If you are curious, here is a list of the highest-paid NFL players in 2024.
Each of the 32 teams has an active roster of 53 players. That is 1,696 active roster players. Add the practice squad and account for injuries, and in a typical season, you end up with about 2,100 players per season.
Now that the NFL Football season is officially underway, I thought it would be interesting to look at each position’s composite player.
As you might expect, different sports have a different ratio of ethnicities, builds, and features. The same is true for different positions on a football team. For example, you might expect more Pacific Islanders in Rugby or Asians in Badminton. You expect NBA players to be taller, swimmers to have longer arms, and football players to have more muscle.
Here is a visualization that shows what happens when you average the top players’ faces in various positions.
Composites are interesting.
While you may be thinking, “This player must be unstoppable,”... statistically, he’s average.
The “composite” NFL player would be the 848th-best player in the league. He’s not a starter, and he plays on an average team.
We found the same thing with our trading bots. The ones that made it through most filters weren’t star performers.

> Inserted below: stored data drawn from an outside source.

(* ===== verification/Consensus.v ===== *)
(** * The consensus node

    Models the FBFT handlers of [consensus/]: [consensus.go], [leader.go],
    [validator.go], [checks.go], [threshold.go], [construct.go],
    [double_sign.go], [consensus_service.go], [state.go],
    [signature/signature.go] and [internal/chain/sig.go], over the vote counting
    of [Quorum], the log of [FbftLog] and the sender of [MsgSender].

    The [Consensus] object is a record; a method is a computation of the state
    monad [M Consensus] and [None] is a run-time panic.  A handler holds
    [consensus.mutex] and is one atomic step.  A [go func] is put on the list
    [goroutines] and runs as a later step; a send on an unbuffered channel made
    by a goroutine is appended to the list of that channel.  [clock] is the
    reading of the clock.  The BLS library, RLP, protobuf, Keccak and the host
    are the class [Env]; the block chain is used through the class [ChainOps].  Logging
    and metrics are left out, except that an argument of a log call that
    dereferences nil panics. *)
From stdpp Require Import gmap list sorting.
From Stdlib Require Import ZArith Lia.
From S2P Require Import Prelude Quorum FbftLog MsgSender.

Local Open Scope Z_scope.

(** ** Data *)

(** [consensus/enums.go]. *)
Inductive Mode : Type := Normal | ViewChanging | Syncing | Listening.

#[export] Instance Mode_eq_dec : EqDecision Mode.
Proof. solve_decision. Defined.

Inductive FBFTPhase : Type := FBFTAnnounce | FBFTPrepare | FBFTCommit.

Inductive ProposalType : Type := SyncProposal | AsyncProposal.

(** The evidence of [slash.Record] the double-sign check sends. *)
Record SlashRecord : Type := mk_slash {
  FirstVote : list SerializedPublicKey * Z * list Z;
  SecondVote : list SerializedPublicKey * Z * list Z;
  Moment : Z * Z * Z;            (* epoch, height, view *)
  Offender : Z;
  Reporter : Z
}.

(** [msg_pb.Message]: the request and the signature field. *)
Record Message : Type := mk_message { msg_request : ConsensusRequest; msg_Signature : list Z }.

(** *** Code outside the repository *)

(** The BLS library, RLP, protobuf, Keccak and the p2p host.  [None] is an error, or the nil
    signature of [SignHash]; [SendMessageToGroups] tells whether the host reported no error.  Key
    objects are integers, [IsEqual] is equality. *)
Class Env : Type := {
  Sign : Type;
  SecretKey : Type;
  Mask : Type;
  Deserialize : list Z -> option Sign;
  Serialize : Sign -> list Z;
  sign_zero : Sign;
  sign_Add : Sign -> Sign -> Sign;
  SignHash : SecretKey -> list Z -> option Sign;
  VerifyHash : Sign -> Z -> list Z -> bool;
  pub_zero : Z;
  pub_Add : Z -> Z -> Z;
  AggregateSig : list (list Z) -> Sign;
  BytesToBLSPublicKey : list Z -> option Z;
  NewMask : list PublicKeyWrapper -> option Mask;
  SetMask : Mask -> list Z -> option Mask;
  SetKey : Mask -> SerializedPublicKey -> option Mask;
  SetKeysAtomic : Mask -> list PublicKeyWrapper -> option Mask;
  KeyEnabled : Mask -> SerializedPublicKey -> option bool;
  Clear : Mask -> Mask;
  Bitmap : Mask -> list Z;
  AggregatePublic : Mask -> Z;
  CountEnabled : Mask -> Z;
  GetSignedPubKeysFromBitmap : Mask -> list Z -> option (list PublicKeyWrapper);
  rlp_EncodeToBytes : Block -> option (list Z);
  rlp_DecodeBytes : list Z -> option Block;
  protobuf_Marshal : Message -> option (list Z);
  hash_Keccak256 : list Z -> list Z;
  SendMessageToGroups : list Z -> bool
}.

(** A sub-committee of a shard state. *)
Record Committee : Type := mk_committee {
  com_Slots : nat;
  BLSPublicKeys : list PublicKeyWrapper;
  AddressForBLSKey : SerializedPublicKey -> option Z
}.

(** What the consensus uses of the block chain.  [InsertChain] returns whether it
    succeeded. *)
Class ChainOps (B : Type) : Type := {
  ShardState : Type;
  IsStaking : Z -> bool;
  CurrentHeader : B -> Block;
  GetShardStateEpoch : B -> option (option Z);
  InsertChain : Block -> B -> B * bool;
  WriteCommitSig : Z -> list Z -> B -> B;
  ReadCommitSig : B -> Z -> option (list Z);
  chain_GetBlockByHash : B -> Z -> option Block;
  ReadFromDB : B -> Z -> option ShardState;
  FindCommitteeByID : ShardState -> option Committee
}.

Section Node.
Context {env : Env} {B : Type} {chain : ChainOps B} {order : RangeOrder}.

Record PrivateKeyWrapper : Type := mk_private { Pub : PublicKeyWrapper; Pri : SecretKey }.

Record NetworkMessage : Type := mk_network {
  net_Type : MessageType;
  net_Bytes : list Z;
  net_FBFTMsg : FBFTMessage
}.

(** The goroutines the handlers start: the end of the grace period of [onCommit],
    the body of [preCommitAndPropose], and the replay of early COMMITTED messages
    of [onPrepared] before and during its loop. *)
Inductive task : Type :=
| TGrace (viewID : Z)
| TPreCommit (network : NetworkMessage) (blk : Block)
| TReplayStart (blk : Block)
| TReplay (curBlockNum : Z) (msgs : list FBFTMessage).

(** [AggregatedPrepareSig] and the like are pointers, nil before they are set. *)
Record Consensus : Type := mk_consensus {
  Decider : uniformVoteWeight;
  c_FBFTLog : FBFTLog;
  phase : FBFTPhase;
  mode : Mode;
  blockViewID : Z;
  timeoutConsensus : Timeout;
  timeoutBootstrap : Timeout;
  aggregatedPrepareSig : option Sign;
  aggregatedCommitSig : option Sign;
  prepareBitmap : option Mask;
  commitBitmap : option Mask;
  multiSigBitmap : option Mask;
  Blockchain : B;
  priKey : list PrivateKeyWrapper;
  LeaderPubKey_ : option PublicKeyWrapper;
  blockNum : Z;
  blockHash : Z;
  block : list Z;
  ShardID : Z;
  IgnoreViewIDCheck : bool;
  ReadySignal : list ProposalType;
  CommitSigChannel : list (list Z);
  PostConsensusJob : bool;
  BlockVerifier : option (Block -> bool);
  BlockNumLowChan : bool;
  pendingRnds : list (list Z);
  msgSender : MessageSender;
  SlashChan : list SlashRecord;
  AggregateSig_ : bool;
  goroutines : list task;
  clock : Z
}.

(** *** Updates of single fields *)

Definition set_Decider (x : uniformVoteWeight) (s : Consensus) : Consensus :=
  mk_consensus x (c_FBFTLog s) (phase s) (mode s) (blockViewID s) (timeoutConsensus s) (timeoutBootstrap s)
    (aggregatedPrepareSig s) (aggregatedCommitSig s) (prepareBitmap s) (commitBitmap s) (multiSigBitmap s)
    (Blockchain s) (priKey s) (LeaderPubKey_ s) (blockNum s) (blockHash s) (block s) (ShardID s)
    (IgnoreViewIDCheck s) (ReadySignal s) (CommitSigChannel s) (PostConsensusJob s) (BlockVerifier s)
    (BlockNumLowChan s) (pendingRnds s) (msgSender s) (SlashChan s) (AggregateSig_ s) (goroutines s) (clock s).

Definition set_c_FBFTLog (x : FBFTLog) (s : Consensus) : Consensus :=
  mk_consensus (Decider s) x (phase s) (mode s) (blockViewID s) (timeoutConsensus s) (timeoutBootstrap s)
    (aggregatedPrepareSig s) (aggregatedCommitSig s) (prepareBitmap s) (commitBitmap s) (multiSigBitmap s)
    (Blockchain s) (priKey s) (LeaderPubKey_ s) (blockNum s) (blockHash s) (block s) (ShardID s)
    (IgnoreViewIDCheck s) (ReadySignal s) (CommitSigChannel s) (PostConsensusJob s) (BlockVerifier s)
    (BlockNumLowChan s) (pendingRnds s) (msgSender s) (SlashChan s) (AggregateSig_ s) (goroutines s) (clock s).

Definition set_phase (x : FBFTPhase) (s : Consensus) : Consensus :=
  mk_consensus (Decider s) (c_FBFTLog s) x (mode s) (blockViewID s) (timeoutConsensus s) (timeoutBootstrap s)
    (aggregatedPrepareSig s) (aggregatedCommitSig s) (prepareBitmap s) (commitBitmap s) (multiSigBitmap s)
    (Blockchain s) (priKey s) (LeaderPubKey_ s) (blockNum s) (blockHash s) (block s) (ShardID s)
    (IgnoreViewIDCheck s) (ReadySignal s) (CommitSigChannel s) (PostConsensusJob s) (BlockVerifier s)
    (BlockNumLowChan s) (pendingRnds s) (msgSender s) (SlashChan s) (AggregateSig_ s) (goroutines s) (clock s).

Definition set_mode (x : Mode) (s : Consensus) : Consensus :=
  mk_consensus (Decider s) (c_FBFTLog s) (phase s) x (blockViewID s) (timeoutConsensus s) (timeoutBootstrap s)
    (aggregatedPrepareSig s) (aggregatedCommitSig s) (prepareBitmap s) (commitBitmap s) (multiSigBitmap s)
    (Blockchain s) (priKey s) (LeaderPubKey_ s) (blockNum s) (blockHash s) (block s) (ShardID s)
    (IgnoreViewIDCheck s) (ReadySignal s) (CommitSigChannel s) (PostConsensusJob s) (BlockVerifier s)
    (BlockNumLowChan s) (pendingRnds s) (msgSender s) (SlashChan s) (AggregateSig_ s) (goroutines s) (clock s).

Definition set_blockViewID (x : Z) (s : Consensus) : Consensus :=
  mk_consensus (Decider s) (c_FBFTLog s) (phase s) (mode s) x (timeoutConsensus s) (timeoutBootstrap s)
    (aggregatedPrepareSig s) (aggregatedCommitSig s) (prepareBitmap s) (commitBitmap s) (multiSigBitmap s)
    (Blockchain s) (priKey s) (LeaderPubKey_ s) (blockNum s) (blockHash s) (block s) (ShardID s)
    (IgnoreViewIDCheck s) (ReadySignal s) (CommitSigChannel s) (PostConsensusJob s) (BlockVerifier s)
    (BlockNumLowChan s) (pendingRnds s) (msgSender s) (SlashChan s) (AggregateSig_ s) (goroutines s) (clock s).

Definition set_timeoutConsensus (x : Timeout) (s : Consensus) : Consensus :=
  mk_consensus (Decider s) (c_FBFTLog s) (phase s) (mode s) (blockViewID s) x (timeoutBootstrap s)
    (aggregatedPrepareSig s) (aggregatedCommitSig s) (prepareBitmap s) (commitBitmap s) (multiSigBitmap s)
    (Blockchain s) (priKey s) (LeaderPubKey_ s) (blockNum s) (blockHash s) (block s) (ShardID s)
    (IgnoreViewIDCheck s) (ReadySignal s) (CommitSigChannel s) (PostConsensusJob s) (BlockVerifier s)
    (BlockNumLowChan s) (pendingRnds s) (msgSender s) (SlashChan s) (AggregateSig_ s) (goroutines s) (clock s).

Definition set_timeoutBootstrap (x : Timeout) (s : Consensus) : Consensus :=
  mk_consensus (Decider s) (c_FBFTLog s) (phase s) (mode s) (blockViewID s) (timeoutConsensus s) x
    (aggregatedPrepareSig s) (aggregatedCommitSig s) (prepareBitmap s) (commitBitmap s) (multiSigBitmap s)
    (Blockchain s) (priKey s) (LeaderPubKey_ s) (blockNum s) (blockHash s) (block s) (ShardID s)
    (IgnoreViewIDCheck s) (ReadySignal s) (CommitSigChannel s) (PostConsensusJob s) (BlockVerifier s)
    (BlockNumLowChan s) (pendingRnds s) (msgSender s) (SlashChan s) (AggregateSig_ s) (goroutines s) (clock s).

Definition set_aggregatedPrepareSig (x : option Sign) (s : Consensus) : Consensus :=
  mk_consensus (Decider s) (c_FBFTLog s) (phase s) (mode s) (blockViewID s) (timeoutConsensus s)
    (timeoutBootstrap s) x (aggregatedCommitSig s) (prepareBitmap s) (commitBitmap s) (multiSigBitmap s)
    (Blockchain s) (priKey s) (LeaderPubKey_ s) (blockNum s) (blockHash s) (block s) (ShardID s)
    (IgnoreViewIDCheck s) (ReadySignal s) (CommitSigChannel s) (PostConsensusJob s) (BlockVerifier s)
    (BlockNumLowChan s) (pendingRnds s) (msgSender s) (SlashChan s) (AggregateSig_ s) (goroutines s) (clock s).

Definition set_aggregatedCommitSig (x : option Sign) (s : Consensus) : Consensus :=
  mk_consensus (Decider s) (c_FBFTLog s) (phase s) (mode s) (blockViewID s) (timeoutConsensus s)
    (timeoutBootstrap s) (aggregatedPrepareSig s) x (prepareBitmap s) (commitBitmap s) (multiSigBitmap s)
    (Blockchain s) (priKey s) (LeaderPubKey_ s) (blockNum s) (blockHash s) (block s) (ShardID s)
    (IgnoreViewIDCheck s) (ReadySignal s) (CommitSigChannel s) (PostConsensusJob s) (BlockVerifier s)
    (BlockNumLowChan s) (pendingRnds s) (msgSender s) (SlashChan s) (AggregateSig_ s) (goroutines s) (clock s).

Definition set_prepareBitmap (x : option Mask) (s : Consensus) : Consensus :=
  mk_consensus (Decider s) (c_FBFTLog s) (phase s) (mode s) (blockViewID s) (timeoutConsensus s)
    (timeoutBootstrap s) (aggregatedPrepareSig s) (aggregatedCommitSig s) x (commitBitmap s) (multiSigBitmap s)
    (Blockchain s) (priKey s) (LeaderPubKey_ s) (blockNum s) (blockHash s) (block s) (ShardID s)
    (IgnoreViewIDCheck s) (ReadySignal s) (CommitSigChannel s) (PostConsensusJob s) (BlockVerifier s)
    (BlockNumLowChan s) (pendingRnds s) (msgSender s) (SlashChan s) (AggregateSig_ s) (goroutines s) (clock s).

Definition set_commitBitmap (x : option Mask) (s : Consensus) : Consensus :=
  mk_consensus (Decider s) (c_FBFTLog s) (phase s) (mode s) (blockViewID s) (timeoutConsensus s)
    (timeoutBootstrap s) (aggregatedPrepareSig s) (aggregatedCommitSig s) (prepareBitmap s) x (multiSigBitmap s)
    (Blockchain s) (priKey s) (LeaderPubKey_ s) (blockNum s) (blockHash s) (block s) (ShardID s)
    (IgnoreViewIDCheck s) (ReadySignal s) (CommitSigChannel s) (PostConsensusJob s) (BlockVerifier s)
    (BlockNumLowChan s) (pendingRnds s) (msgSender s) (SlashChan s) (AggregateSig_ s) (goroutines s) (clock s).

Definition set_multiSigBitmap (x : option Mask) (s : Consensus) : Consensus :=
  mk_consensus (Decider s) (c_FBFTLog s) (phase s) (mode s) (blockViewID s) (timeoutConsensus s)
    (timeoutBootstrap s) (aggregatedPrepareSig s) (aggregatedCommitSig s) (prepareBitmap s) (commitBitmap s) x
    (Blockchain s) (priKey s) (LeaderPubKey_ s) (blockNum s) (blockHash s) (block s) (ShardID s)
    (IgnoreViewIDCheck s) (ReadySignal s) (CommitSigChannel s) (PostConsensusJob s) (BlockVerifier s)
    (BlockNumLowChan s) (pendingRnds s) (msgSender s) (SlashChan s) (AggregateSig_ s) (goroutines s) (clock s).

They were the average bots that did enough not to fail (but failed to make the list as top performers in any of the categories). The survivors were generalists, not specialists.

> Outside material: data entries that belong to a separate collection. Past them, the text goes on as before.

(* ===== verification/ConsensusSpec.v ===== *)
(** * Properties of a consensus node

    The theorems about the node of [Consensus]: what a verified COMMITTED message
    and a block inserted by a validator are backed by, which messages a node
    sends, that catching up terminates and commits every block it can, that commit
    payloads identify a block, and behaviours that differ from what the code sets
    out to do: the end of a grace period commits a block whatever its votes, no
    node sends a COMMIT, and double signing is never reported. *)
From stdpp Require Import gmap list sorting.
From Stdlib Require Import ZArith Lia.
From S2P Require Import Prelude Quorum FbftLog MsgSender Consensus ConsensusInv.

Local Open Scope Z_scope.

Section Spec.
Context {env : Env} {B : Type} {chain : ChainOps B} {order : RangeOrder}.
Implicit Types s : @Consensus env B.

(** ** Invariants of every run *)

(** C2: In every state a node reaches, a verified COMMITTED message of its log
    carries a valid certificate of more than two thirds of some committee for a
    block of its hash, or was built by the node itself under one of its keys. *)
Theorem committed_messages_are_certified now shard keys decider c aggregate post s0 s i m :
  New now shard (Some keys) decider c aggregate post = Some s0 -> creach s0 s ->
  messages (c_FBFTLog s) !! i = Some m -> msg_Type m = MessageType_COMMITTED -> Verified m = true ->
  certified m \/ own keys m.
Proof. intros H0 Hs. apply (inv_log _ _ _ (node_inv _ _ _ _ _ _ _ _ _ H0 Hs)). Qed.


(** C37: Every message a node hands to the network, first or repeated, encodes an
    ANNOUNCE, PREPARE, PREPARED or COMMITTED request.  In particular no node
    ever sends a COMMIT. *)
Theorem no_commit_vote_is_ever_sent now shard keys decider c aggregate post s0 s bytes :
  New now shard (Some keys) decider c aggregate post = Some s0 -> creach s0 s ->
  bytes ∈ sent (msgSender s) -> wire_ok bytes.
Proof.
  intros H0 Hs. pose proof (node_inv _ _ _ _ _ _ _ _ _ H0 Hs) as [_ _ _ _ [H _] _ _].
  by apply Forall_forall.
Qed.

(** No node ever reports a double sign: a sender with a ballot is turned away
    before the check that would report it. *)
Theorem double_signs_are_never_reported now shard keys decider c aggregate post s0 s :
  New now shard (Some keys) decider c aggregate post = Some s0 -> creach s0 s -> SlashChan s = [].
Proof. intros H0 Hs. by destruct (node_inv _ _ _ _ _ _ _ _ _ H0 Hs). Qed.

In reality, you need both.
In an ideal world with no roster limits, you’d want the perfect lineup for each granular situation. You’d want to evaluate players on how they perform under pressure, on different downs, against other players, and with various schemes.

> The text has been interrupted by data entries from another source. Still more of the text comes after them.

(* ===== verification/HeaderChainSpec.v ===== *)
(** * Properties of the header chain

    The invariant of the header database and of the chain over it, what the
    operations of [HeaderChain] preserve, and the concrete chains of the
    witnesses. *)
From stdpp Require Import gmap list sorting.
From Stdlib Require Import ZArith Lia.
From S2P Require Import Prelude Transaction RawDb HeaderChain.

Local Open Scope Z_scope.

(** Side conditions on numbers and hashes. *)
Ltac side := first [done | apply header_hash_ok | unfold is_u64 in *; lia].

(** ** Operations that leave the headers alone *)

Definition is_chain_key (k : db_key) : Prop :=
  match k with
  | KHeader _ _ | KHeaderNumber _ | KCanonical _ => True
  | _ => False
  end.

Definition content_op (op : db_op) : Prop := exists k, op_key k op /\ key_ok k /\ ~ is_chain_key k.

(** Two databases with the same header records. *)
Definition chain_agree (db db' : DB) : Prop :=
  forall k, is_chain_key k -> key_ok k -> db' !! key_bytes k = db !! key_bytes k.

#[export] Instance chain_agree_po : PreOrder chain_agree.
Proof. split; [done|]. intros a b c H H' k Hk Hok. by rewrite H', H. Qed.

Lemma content_agree db ops : Forall content_op ops -> chain_agree db (db_write db ops).
Proof.
  intros H k Hk Hok. apply lookup_others; [done|]. eapply Forall_impl; [exact H|].
  intros op (k' & H1 & H2 & H3). exists k'. split; [done|]. split; [done|]. by intros ->.
Qed.

Section Spec.
Context {codec : DbCodec} {laws : DbLaws} {lru : Lru} {lru_laws : LruLaws}.
Implicit Types (db : DB) (hc : HeaderChain).

(** ** The invariant *)

(** A header is stored under a number and a hash. *)
Definition has db (n h : Z) : Prop := is_Some (db !! headerKey n h).
Lemma SetHead_removes_everything_above_witness :
  exists hc' new, @SetHead toy_codec toy_lru None None 0 toy_hc1 = Some (tt, hc') /\
    @hc_ok toy_codec toy_lru hc' new /\ Number new = 0.
Proof.
  assert (Hcb : callbacks_ok None None) by (split; discriminate). destruct toy_hc1_ok as [Hok _].
  destruct (@SetHead_removes_everything_above toy_codec toy_laws toy_lru toy_lru_laws None None toy_hc1 toy_h1 0 Hcb Hok
    ltac:(done)) as (hc' & new & E & Hok' & En & _).
  exists hc', new. split; [exact E|]. split; [exact Hok'|exact En].
Defined.

End RewindToy.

On a related but slightly different note, I recently read a post called “Why Generalists Own the Future.” It says that, in the age of AI, it’s better to know a little about a lot than a lot about a little. But part of that rationale is that it is easy to find or create digital specialists to do the things people used to do.
That’s what technology lets you do with algorithms. You can have a library of systems that communicate with each other ... and you don’t even have to pay their salary (but you will need data scientists, researchers, machines, data, alternative data, electricity, disaster recovery, and a testing platform).
You won’t find exceptional specialists if your focus is on generalized safety. Generalists are great, but you also have to be able to respond to specific conditions.